Problem description. Count the lines in the entries below that include the word "stops". Give nothing but the number.

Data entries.
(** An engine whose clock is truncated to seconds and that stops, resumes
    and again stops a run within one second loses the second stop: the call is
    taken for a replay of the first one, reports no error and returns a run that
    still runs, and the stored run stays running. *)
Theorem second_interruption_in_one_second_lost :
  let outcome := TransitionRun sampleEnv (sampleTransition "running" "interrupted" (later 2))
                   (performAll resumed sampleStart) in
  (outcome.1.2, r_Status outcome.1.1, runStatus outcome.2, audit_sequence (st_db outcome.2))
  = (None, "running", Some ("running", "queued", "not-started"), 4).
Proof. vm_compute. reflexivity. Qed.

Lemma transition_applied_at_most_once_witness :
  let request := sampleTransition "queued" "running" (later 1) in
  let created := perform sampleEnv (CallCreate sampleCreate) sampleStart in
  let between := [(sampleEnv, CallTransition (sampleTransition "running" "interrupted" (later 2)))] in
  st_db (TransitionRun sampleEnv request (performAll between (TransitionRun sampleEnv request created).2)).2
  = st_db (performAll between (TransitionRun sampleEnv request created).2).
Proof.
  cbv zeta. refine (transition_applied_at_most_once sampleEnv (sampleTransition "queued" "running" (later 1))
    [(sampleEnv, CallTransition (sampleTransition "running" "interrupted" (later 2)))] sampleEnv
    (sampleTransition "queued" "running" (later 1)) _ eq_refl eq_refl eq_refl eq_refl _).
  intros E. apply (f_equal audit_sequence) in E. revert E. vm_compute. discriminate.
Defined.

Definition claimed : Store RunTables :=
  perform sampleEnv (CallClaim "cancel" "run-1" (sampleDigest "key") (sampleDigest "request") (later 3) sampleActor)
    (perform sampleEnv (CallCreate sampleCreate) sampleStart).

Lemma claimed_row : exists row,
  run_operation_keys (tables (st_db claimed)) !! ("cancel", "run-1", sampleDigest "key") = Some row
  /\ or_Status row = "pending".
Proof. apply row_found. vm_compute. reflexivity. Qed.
==
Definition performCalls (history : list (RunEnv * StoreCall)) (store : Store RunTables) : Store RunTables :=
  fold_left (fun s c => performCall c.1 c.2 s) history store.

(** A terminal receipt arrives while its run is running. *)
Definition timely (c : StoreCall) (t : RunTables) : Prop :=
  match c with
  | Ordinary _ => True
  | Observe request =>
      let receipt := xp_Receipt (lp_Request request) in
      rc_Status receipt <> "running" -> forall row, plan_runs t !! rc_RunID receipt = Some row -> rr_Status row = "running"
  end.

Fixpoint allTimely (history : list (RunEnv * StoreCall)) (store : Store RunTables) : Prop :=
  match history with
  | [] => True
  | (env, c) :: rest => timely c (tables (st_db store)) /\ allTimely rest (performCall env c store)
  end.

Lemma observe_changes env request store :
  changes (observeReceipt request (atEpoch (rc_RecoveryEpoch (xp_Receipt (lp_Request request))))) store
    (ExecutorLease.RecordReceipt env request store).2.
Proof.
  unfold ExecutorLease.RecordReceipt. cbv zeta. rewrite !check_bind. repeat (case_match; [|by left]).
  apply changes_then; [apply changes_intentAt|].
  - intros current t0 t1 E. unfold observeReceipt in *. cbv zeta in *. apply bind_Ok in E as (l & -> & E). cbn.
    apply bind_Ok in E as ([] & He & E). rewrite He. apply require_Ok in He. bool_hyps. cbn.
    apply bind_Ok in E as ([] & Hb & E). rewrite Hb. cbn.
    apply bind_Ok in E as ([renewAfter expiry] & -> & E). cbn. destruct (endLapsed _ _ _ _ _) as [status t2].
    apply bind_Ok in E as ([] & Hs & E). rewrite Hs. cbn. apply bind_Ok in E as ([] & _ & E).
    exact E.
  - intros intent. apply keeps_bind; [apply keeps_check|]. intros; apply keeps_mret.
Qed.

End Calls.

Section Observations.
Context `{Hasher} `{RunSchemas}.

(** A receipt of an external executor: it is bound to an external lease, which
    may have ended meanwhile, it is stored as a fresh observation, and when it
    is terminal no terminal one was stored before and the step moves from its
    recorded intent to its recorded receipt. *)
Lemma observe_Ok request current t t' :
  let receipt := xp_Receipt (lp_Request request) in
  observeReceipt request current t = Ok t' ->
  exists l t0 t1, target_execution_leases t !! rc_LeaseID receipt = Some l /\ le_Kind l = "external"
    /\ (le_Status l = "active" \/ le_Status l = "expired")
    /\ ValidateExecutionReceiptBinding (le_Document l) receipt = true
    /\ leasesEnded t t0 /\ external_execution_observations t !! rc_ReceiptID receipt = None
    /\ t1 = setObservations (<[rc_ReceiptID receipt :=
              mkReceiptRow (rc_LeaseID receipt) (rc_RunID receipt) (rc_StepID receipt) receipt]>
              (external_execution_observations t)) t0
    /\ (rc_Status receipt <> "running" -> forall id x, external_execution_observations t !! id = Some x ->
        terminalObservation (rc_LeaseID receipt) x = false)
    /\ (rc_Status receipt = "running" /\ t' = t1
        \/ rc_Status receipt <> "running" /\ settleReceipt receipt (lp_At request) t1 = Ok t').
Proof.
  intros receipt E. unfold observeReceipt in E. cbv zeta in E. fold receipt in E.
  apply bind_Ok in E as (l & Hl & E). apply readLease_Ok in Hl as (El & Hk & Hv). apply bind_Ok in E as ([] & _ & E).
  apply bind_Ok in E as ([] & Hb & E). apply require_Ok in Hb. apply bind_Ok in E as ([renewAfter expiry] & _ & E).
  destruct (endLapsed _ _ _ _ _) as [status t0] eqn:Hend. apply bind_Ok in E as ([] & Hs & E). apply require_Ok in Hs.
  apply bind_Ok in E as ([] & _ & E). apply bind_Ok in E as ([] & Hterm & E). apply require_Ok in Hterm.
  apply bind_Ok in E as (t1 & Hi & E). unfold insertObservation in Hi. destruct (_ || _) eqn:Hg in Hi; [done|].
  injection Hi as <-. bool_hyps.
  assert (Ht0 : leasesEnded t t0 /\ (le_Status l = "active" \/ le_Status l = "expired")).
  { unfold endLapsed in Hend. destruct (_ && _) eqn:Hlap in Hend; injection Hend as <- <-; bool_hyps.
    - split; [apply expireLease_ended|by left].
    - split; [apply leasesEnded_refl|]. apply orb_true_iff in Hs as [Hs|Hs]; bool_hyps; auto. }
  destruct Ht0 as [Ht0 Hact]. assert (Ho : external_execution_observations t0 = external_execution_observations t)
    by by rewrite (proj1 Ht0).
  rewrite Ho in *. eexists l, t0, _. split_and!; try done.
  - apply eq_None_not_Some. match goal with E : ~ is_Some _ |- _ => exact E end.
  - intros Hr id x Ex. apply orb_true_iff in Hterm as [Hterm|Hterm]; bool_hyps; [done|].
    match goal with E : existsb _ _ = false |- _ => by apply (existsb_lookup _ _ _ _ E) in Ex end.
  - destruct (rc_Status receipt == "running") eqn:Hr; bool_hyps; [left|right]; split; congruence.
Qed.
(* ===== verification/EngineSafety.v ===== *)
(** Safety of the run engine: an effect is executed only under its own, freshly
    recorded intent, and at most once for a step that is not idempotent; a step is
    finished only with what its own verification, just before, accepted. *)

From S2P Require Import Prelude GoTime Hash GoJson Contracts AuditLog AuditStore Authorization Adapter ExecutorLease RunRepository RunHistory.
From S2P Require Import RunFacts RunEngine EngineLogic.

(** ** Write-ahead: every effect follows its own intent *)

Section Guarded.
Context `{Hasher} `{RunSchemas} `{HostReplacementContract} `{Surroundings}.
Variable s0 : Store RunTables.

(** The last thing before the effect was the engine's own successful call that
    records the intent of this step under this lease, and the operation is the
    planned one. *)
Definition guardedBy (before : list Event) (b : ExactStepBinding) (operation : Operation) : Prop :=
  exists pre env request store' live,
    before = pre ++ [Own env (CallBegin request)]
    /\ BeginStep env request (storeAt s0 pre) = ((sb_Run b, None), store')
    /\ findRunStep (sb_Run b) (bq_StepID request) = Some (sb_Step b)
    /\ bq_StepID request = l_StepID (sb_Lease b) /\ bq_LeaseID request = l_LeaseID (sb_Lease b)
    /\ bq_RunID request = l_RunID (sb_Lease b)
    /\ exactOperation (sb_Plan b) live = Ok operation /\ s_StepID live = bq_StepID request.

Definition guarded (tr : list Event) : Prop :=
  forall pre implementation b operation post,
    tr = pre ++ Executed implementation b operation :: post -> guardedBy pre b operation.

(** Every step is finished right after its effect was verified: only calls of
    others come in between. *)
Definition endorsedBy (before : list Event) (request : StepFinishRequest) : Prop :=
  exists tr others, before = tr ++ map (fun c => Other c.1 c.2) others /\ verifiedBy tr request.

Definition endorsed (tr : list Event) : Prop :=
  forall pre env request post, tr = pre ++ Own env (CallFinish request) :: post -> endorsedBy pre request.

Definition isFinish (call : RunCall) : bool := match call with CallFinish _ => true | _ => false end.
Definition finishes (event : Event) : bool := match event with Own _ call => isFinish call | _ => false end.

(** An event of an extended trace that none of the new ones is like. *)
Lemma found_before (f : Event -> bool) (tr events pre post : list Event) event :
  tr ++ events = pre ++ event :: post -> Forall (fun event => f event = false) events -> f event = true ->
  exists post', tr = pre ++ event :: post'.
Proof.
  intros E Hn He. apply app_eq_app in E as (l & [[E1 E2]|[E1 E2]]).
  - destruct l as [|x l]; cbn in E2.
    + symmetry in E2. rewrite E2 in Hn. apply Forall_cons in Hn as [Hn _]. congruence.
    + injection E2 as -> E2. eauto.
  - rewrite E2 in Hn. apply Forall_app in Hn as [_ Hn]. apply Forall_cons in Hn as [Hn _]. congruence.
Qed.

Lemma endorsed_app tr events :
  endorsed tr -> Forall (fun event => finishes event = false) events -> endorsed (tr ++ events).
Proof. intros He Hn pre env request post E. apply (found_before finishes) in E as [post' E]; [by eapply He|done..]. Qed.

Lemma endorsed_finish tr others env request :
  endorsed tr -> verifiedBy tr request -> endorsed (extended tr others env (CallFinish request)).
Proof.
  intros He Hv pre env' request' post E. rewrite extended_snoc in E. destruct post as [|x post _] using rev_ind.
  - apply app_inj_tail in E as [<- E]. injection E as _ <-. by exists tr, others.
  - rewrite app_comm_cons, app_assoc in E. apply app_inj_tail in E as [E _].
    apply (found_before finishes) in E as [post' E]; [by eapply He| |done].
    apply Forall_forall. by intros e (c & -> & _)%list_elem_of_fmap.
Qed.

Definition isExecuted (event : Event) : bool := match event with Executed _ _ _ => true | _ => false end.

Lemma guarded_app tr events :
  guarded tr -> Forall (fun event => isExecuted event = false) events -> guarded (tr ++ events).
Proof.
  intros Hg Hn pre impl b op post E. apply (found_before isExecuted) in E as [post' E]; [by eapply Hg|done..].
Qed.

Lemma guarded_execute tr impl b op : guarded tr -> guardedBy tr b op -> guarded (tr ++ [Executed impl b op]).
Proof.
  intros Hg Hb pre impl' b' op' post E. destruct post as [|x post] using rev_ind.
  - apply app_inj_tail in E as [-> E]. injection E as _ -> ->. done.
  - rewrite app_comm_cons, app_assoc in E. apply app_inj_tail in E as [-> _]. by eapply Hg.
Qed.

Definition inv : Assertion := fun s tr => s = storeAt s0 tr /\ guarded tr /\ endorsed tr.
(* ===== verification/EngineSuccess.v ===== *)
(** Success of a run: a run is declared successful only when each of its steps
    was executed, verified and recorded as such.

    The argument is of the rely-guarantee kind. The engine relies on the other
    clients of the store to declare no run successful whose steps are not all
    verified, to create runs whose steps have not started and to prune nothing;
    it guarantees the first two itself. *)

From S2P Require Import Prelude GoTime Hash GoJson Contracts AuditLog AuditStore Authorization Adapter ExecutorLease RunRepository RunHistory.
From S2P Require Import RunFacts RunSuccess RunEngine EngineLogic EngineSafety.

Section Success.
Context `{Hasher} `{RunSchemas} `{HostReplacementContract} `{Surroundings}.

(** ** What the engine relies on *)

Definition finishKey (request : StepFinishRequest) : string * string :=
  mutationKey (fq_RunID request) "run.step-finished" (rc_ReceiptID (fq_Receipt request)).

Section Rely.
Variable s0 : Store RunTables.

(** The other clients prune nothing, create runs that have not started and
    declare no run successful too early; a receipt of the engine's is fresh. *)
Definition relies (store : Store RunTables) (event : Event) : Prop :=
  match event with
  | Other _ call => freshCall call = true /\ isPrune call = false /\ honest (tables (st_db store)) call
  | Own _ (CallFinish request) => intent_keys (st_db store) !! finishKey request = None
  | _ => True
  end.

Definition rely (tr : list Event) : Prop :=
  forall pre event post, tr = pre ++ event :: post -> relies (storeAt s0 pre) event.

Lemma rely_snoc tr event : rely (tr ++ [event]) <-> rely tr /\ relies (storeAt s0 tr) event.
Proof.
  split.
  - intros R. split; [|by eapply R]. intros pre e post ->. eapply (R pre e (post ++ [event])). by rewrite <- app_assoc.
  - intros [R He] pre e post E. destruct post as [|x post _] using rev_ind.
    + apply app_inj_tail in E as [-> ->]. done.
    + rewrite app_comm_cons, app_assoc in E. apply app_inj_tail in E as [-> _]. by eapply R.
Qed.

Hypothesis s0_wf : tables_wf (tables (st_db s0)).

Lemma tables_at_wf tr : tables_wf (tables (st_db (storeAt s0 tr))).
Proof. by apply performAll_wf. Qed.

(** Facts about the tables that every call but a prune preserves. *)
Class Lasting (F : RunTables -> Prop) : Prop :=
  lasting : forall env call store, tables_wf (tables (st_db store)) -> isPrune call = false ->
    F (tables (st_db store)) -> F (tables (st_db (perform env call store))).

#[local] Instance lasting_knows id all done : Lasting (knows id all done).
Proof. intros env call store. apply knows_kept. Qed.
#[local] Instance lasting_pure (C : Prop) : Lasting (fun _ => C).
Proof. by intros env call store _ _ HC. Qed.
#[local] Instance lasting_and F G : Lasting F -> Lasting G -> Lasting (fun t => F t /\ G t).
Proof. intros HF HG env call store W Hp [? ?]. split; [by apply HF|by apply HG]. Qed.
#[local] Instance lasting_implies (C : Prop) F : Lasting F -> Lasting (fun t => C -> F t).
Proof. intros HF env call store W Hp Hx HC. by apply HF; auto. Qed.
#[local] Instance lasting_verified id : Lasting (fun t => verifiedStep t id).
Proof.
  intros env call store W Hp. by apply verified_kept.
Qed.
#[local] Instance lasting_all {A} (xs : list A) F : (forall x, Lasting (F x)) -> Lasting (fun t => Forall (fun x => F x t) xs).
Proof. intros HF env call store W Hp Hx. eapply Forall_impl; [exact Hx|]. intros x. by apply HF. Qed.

Response. 2